Makes me wonder what I’m doing here. I’m not trying to isolate myself, I just don’t know how to change it…or if I can…or if I should.
I don’t want to make things difficult for everybody, but the universe only knows what I really want.
It has to, because I sure as hell don’t.
All I know is I kinda like where I’m living, and don’t even mind our crappy house that much. But it’s just being comfortable. I want to be home and away from people, then when I’m there I’m restless and want to be around people.
I’m tired of never finding a place that I’m comfortable in. Hell, the gym, Starbucks, and MMA are about the only places I feel good anymore. My house is the place where I hang my hat (and do my laundry, and sleep).
But is it a home?
Could I make it my own home if dad passed on? Would I want to?
I have other concerns now, too.
My sister by choice is having some major health issues herself. She’s got 3 wonderful kids and a husband. A few years ago, we got to talking about what would happen to her kids if something happened to her (they’re all half-siblings). Well, her husband’s a great guy and he’d take care of them, but if something happened to the both of them?
She floated the idea back to me about going up there to live with her and them and get used to the kids (there’s a sales pitch every time she’s on the phone). She said flat out she’d want me to take care of them because she know I’d make sure they did well in school and would help them find out what they want in life.

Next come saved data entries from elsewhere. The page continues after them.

(* ===== verification/KvolveNs.v ===== *)
(** * kvolve_internal.c, part 1: namespaces and their versions

    [vers_list] is a uthash table from namespace names to [version_hash]
    records: the list holds its entries in insertion order.  A pointer to an
    entry is the namespace name it is stored under.  The update files that
    kvolve_load_update loads with dlopen() are not part of the sources: the
    parameter [dlopen] gives, for a path, the calls to kvolve_upd_spec that
    the file's constructor makes. *)
From S2P Require Import Prelude CStr Intset Util Server Object Db.
Import Intset Object Db.

Module KvolveNs.

Definition KV_INIT_SZ : nat := 20.

Definition COLON : ascii := ":".

Definition HASH_FIND (l : list version_hash) (ns : sds) : option version_hash :=
  snd <$> list_find (fun v => vh_ns v = ns) l.

Definition upd_vh (ns : sds) (f : version_hash -> version_hash) (l : list version_hash) :
    list version_hash :=
  match list_find (fun v => vh_ns v = ns) l with
  | Some (i, v) => <[i := f v]> l
  | None => l
  end.

(** Reads and writes of the KV_INIT_SZ arrays. *)
Definition arr_get {A} (l : list A) (i : Z) : outcome A :=
  if i <? 0 then Fault OutOfBounds else expect OutOfBounds (l !! Z.to_nat i).
Definition arr_set {A} (l : list A) (i : Z) (x : A) : outcome (list A) :=
  if (i <? 0) || (Z.of_nat (length l) <=? i) then Fault OutOfBounds
  else Done (<[Z.to_nat i := x]> l).

(** [v->versions[v->num_versions-1]] *)
Definition cur_vers (v : version_hash) : outcome Z := arr_get (versions v) (num_versions v - 1).

(** [for(i=0; i<n; i++) dst[i] = src[i]] *)
Fixpoint copy_loop {A} (n i : nat) (src dst : list A) : outcome (list A) :=
  match n with
  | O => mret dst
  | S n' =>
    x ← arr_get src (Z.of_nat i);
    dst' ← arr_set dst (Z.of_nat i) x;
    copy_loop n' (S i) src dst'
  end.

(** The entry that kvolve_create_ns builds; [id] is the client added to it. *)
Definition kvolve_new_ns (l : list version_hash) (ns_lookup : sds) (prev : option sds)
    (v0 : Z) (list_ : option kvolve_upd_info) (id : option Z) : outcome version_hash :=
  arrays ← (match prev with
    | Some p =>
      tmp ← expect NullDeref (HASH_FIND l p);
      let n := Z.to_nat (num_versions tmp) in
      vs ← copy_loop n 0 (versions tmp) (replicate KV_INIT_SZ 0);
      inf ← copy_loop n 0 (info tmp) (replicate KV_INIT_SZ None);
      vs' ← arr_set vs (num_versions tmp) v0;
      inf' ← arr_set inf (num_versions tmp) list_;
      mret (1 + num_versions tmp, vs', inf')
    | None =>
      vs ← arr_set (replicate KV_INIT_SZ 0) 0 v0;
      inf ← arr_set (replicate KV_INIT_SZ None) 0 None;
      mret (1, vs, inf)
    end);
  let '(n, vs, inf) := arrays in
  ids' ← (match id with
          | Some k => r ← intsetAdd fresh intsetNew k; mret (fst r)
          | None => mret intsetNew
          end);
  mret (mkVh ns_lookup prev None vs inf n ids').

(** [c] is the id of the client, when there is one. *)
Definition kvolve_create_ns (c : option Z) (ns_lookup : sds) (prev : option sds) (v0 : Z)
    (list_ : option kvolve_upd_info) : M version_hash :=
  s ← get_st;
  let l := vers_list (kv s) in
  let id := match c with
            | Some k => Some k
            | None => if loading_id (kv s) =? 0 then None else Some (loading_id (kv s))
            end in
  v ← lift (kvolve_new_ns l ns_lookup prev v0 list_ id);
  let l' := match prev with
            | Some p => upd_vh p (set_next_ns (Some ns_lookup)) l
            | None => l
            end in
  _ ← upd_kv (set_vers_list (l' ++ [v]));
  mret v.

Definition kvolve_construct_prev_name (orig_key old_ns : sds) : outcome sds :=
  name ← expect NullDeref (strrchr orig_key COLON);
  mret (cstr old_ns ++ name).

(** The search for the longest prefix: [lookup] is cut at its last ':' until
    the rest is a declared namespace.  Every turn makes [lookup] shorter: its
    length plus one is fuel enough. *)
Fixpoint version_hash_lookup_at (fuel : nat) (l : list version_hash) (lookup : sds)
    : option version_hash :=
  match fuel with
  | O => None
  | S fuel' =>
    match rsplit COLON lookup with
    | None => HASH_FIND l (str "*")
    | Some (prefix, _) =>
      match HASH_FIND l prefix with
      | Some v => Some v
      | None => match rsplit COLON prefix with
                | Some _ => version_hash_lookup_at fuel' l prefix
                | None => None
                end
      end
    end
  end.

Definition kvolve_version_hash_lookup (l : list version_hash) (lookup : sds)
    : option version_hash :=
  match l with
  | [] => None
  | _ => version_hash_lookup_at (S (length (cstr lookup))) l (cstr lookup)
  end.

(** The loop of kvolve_checkdel_old and kvolve_get_db_val over the previous
    namespaces: the first old name under which the database has a value, and
    the value.  [tmp] may come back to a namespace that was visited; the C
    loop then does not end, and neither does any amount of fuel suffice. *)
Fixpoint prev_loop (fuel : nat) (s : server) (i : nat) (key : sds) (tmp : option version_hash)
    : outcome (option (sds * addr)) :=
  match fuel with
  | O => Fault OutOfFuel
  | S fuel' =>
    match tmp with
    | None => mret None
    | Some t =>
      match prev_ns t with
      | None => mret None
      | Some p =>
        old ← kvolve_construct_prev_name key p;
        match lookupKey s i old with
        | Some val => mret (Some (old, val))
        | None => prev_loop fuel' s i key (kvolve_version_hash_lookup (vers_list (kv s)) p)
        end
      end
    end
  end.

(** More turns than namespaces. *)
Definition prev_fuel (s : server) : nat := S (S (length (vers_list (kv s)))).

(** [key] is read uninitialised when the loop is not entered. *)
Definition kvolve_checkdel_old (c : client) (v : option version_hash) : M unit :=
  match v with
  | None => mret tt
  | Some t =>
    match prev_ns t with
    | None => throw Dangling
    | Some _ =>
      key ← arg_str c 1;
      s ← get_st;
      r ← lift (prev_loop (prev_fuel s) s (cl_db c) key v);
      match r with
      | Some (old, _) => _ ← dbDelete (cl_db c) old; mret tt
      | None => mret tt
      end
    end
  end.

Definition kvolve_get_db_val (c : client) (v : option version_hash) : M (option addr) :=
  match v with
  | None => mret None
  | Some _ =>
    key ← arg_str c 1;
    s ← get_st;
    match lookupKey s (cl_db c) key with
    | Some val => mret (Some val)
    | None =>
      r ← lift (prev_loop (prev_fuel s) s (cl_db c) key v);
      mret (snd <$> r)
    end
  end.

(** ** Connecting *)

(** [c->argv[0]->ptr = sdsnew("quit")] *)
Definition force_quit (c : client) : M unit :=
  a ← lift (argv c 0);
  upd_obj a (set_o_ptr (PSds (str "quit"))).

(** One namespace@version item: [false] when the connection is refused. *)
Definition check_version_item (c : client) (ns_lookup : sds) (vers_i : Z) : M bool :=
  l ← gets (fun s => vers_list (kv s));
  match HASH_FIND l ns_lookup with
  | None => _ ← kvolve_create_ns (Some (cl_id c)) ns_lookup None vers_i None; mret true
  | Some v =>
    cur ← lift (cur_vers v);
    if negb (cur =? vers_i) then _ ← force_quit c; mret false
    else match next_ns v with
         | Some _ => _ ← force_quit c; mret false
         | None =>
           r ← lift (intsetAdd fresh (ids v) (cl_id c));
           _ ← upd_kv (fun k => set_vers_list (upd_vh ns_lookup (set_ids (fst r)) (vers_list k)) k);
           mret true
         end
  end.

(** The strtok loop: [rest] is where strtok resumes.  The last version is the
    one that runs to the end of the string. *)
Definition at_end (d : ascii) (rest tok : sds) : bool :=
  Nat.eqb (length (skip_delim d rest)) (length tok).

Fixpoint check_version_loop (fuel : nat) (c : client) (rest : sds) : M unit :=
  match fuel with
  | O => throw OutOfFuel
  | S fuel' =>
    t1 ← lift (expect NullDeref (strtok "@" rest));
    let '(ns_lookup, rest1) := t1 in
    t2 ← lift (expect NullDeref (strtok "," rest1));
    let '(vers, rest2) := t2 in
    ok ← check_version_item c ns_lookup (atoi vers);
    if negb ok then mret tt
    else if at_end "," rest1 vers then mret tt
    else check_version_loop fuel' c rest2
  end.

Definition kvolve_check_version (c : client) : M unit :=
  vers_str ← arg_str c 2;
  match strrchr vers_str "@" with
  | None => mret tt
  | Some _ => check_version_loop (S (length (cstr vers_str))) c (cstr vers_str)
  end.

(** ** SET flags *)
Definition REDIS_SET_NO_FLAGS : Z := 0.
Definition REDIS_SET_NX : Z := 1.
Definition REDIS_SET_XX : Z := 2.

I find that ironic, since I can’t help myself for anything…of course, I’d need a steadier job and to save my money before I could consider such a move.
What’s stopped me all this time is dad. Who was going to be around him?
Guess two family members might just fill that void.
I want to think this could be a blessing in disguise…but I need to improve my financial status bad. Get things paid off and save, and maybe move up north to be with my bestie and her family, learn to live a little and try new things, because I am not living down here. Not well.
Like I said earlier, it’s a bit of a relief to be writing this out now. I’m at the craziest crossroads I can imagine at this very moment and I need to get on the ball. I’m going to do some serious kickboxing and jiu-jitsu in half an hour. I haven’t done both in the same day in a long time, but I need to clear my head and paying attention to mat work does wonders for me.
I want to find home. I’ve felt like an interloper in others’ homes far too damned long.
I want peace. A place of my own.
None of my current choices will allow that…but maybe I can fanangle a new one with some meditation (once I figure out what that is exactly) and a lot of punching bags.
And a new job would help, new clarity to write instead of staring at a blank page…
I’m more than ready to be something else.